## TASK DIRECTIONS
The entries that follow include a run beginning at the line with "Local Open Scope string_scope." and ending at the line with "(** The filter"; restate that run word for word and leave the rest out.

****

(** * Offer persistence adapter and UI file service

    A shallow embedding of [OfferRepository] (the adapter between the domain
    [Offer], the bookshelf models and the payment provider) and of the
    [uploadImage] helper of [ServiceProvider.tsx].

    Asynchronous JavaScript is embedded as a small free monad: a program is a
    tree of requests to the collaborators (ORM models, payment provider, API
    client); every request settles to a rejection or a value, and [await]
    rethrows a rejection. An environment answers the requests, and [run] yields
    the result of the program together with the trace of what was requested. *)

From Stdlib Require Import String List ZArith Bool Lia.
Import ListNotations.
Local Open Scope string_scope.

(** ** Failures *)

(** What an [async] function can fail with: an exception of the runtime
    (reading a property of [null] or [undefined]) or the rejection of a
    collaborator's promise, carried as it was received. *)
Inductive Error : Type :=
| TypeError (msg : string)
| Rejection (reason : string).

(** A settled promise. *)
Definition Settled (X : Type) : Type := (Error + X)%type.

(** ** Mongo-style query objects *)

(** The filter handed to the storage layer is parsed into a query object: an
    object whose keys are either field names, bound to a value or to an object
    of comparison operators, or the logical operators [$and] / [$or], bound to
    an array of query objects. *)
Inductive Scalar : Type :=
| SNull
| SBool (b : bool)
| SNum (n : Z)
| SStr (s : string).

****

## TASK RESPONSE
Local Open Scope string_scope.

(** ** Failures *)

(** What an [async] function can fail with: an exception of the runtime
    (reading a property of [null] or [undefined]) or the rejection of a
    collaborator's promise, carried as it was received. *)
Inductive Error : Type :=
| TypeError (msg : string)
| Rejection (reason : string).

(** A settled promise. *)
Definition Settled (X : Type) : Type := (Error + X)%type.

(** ** Mongo-style query objects *)

(** The filter handed to the storage layer is parsed into a query object: an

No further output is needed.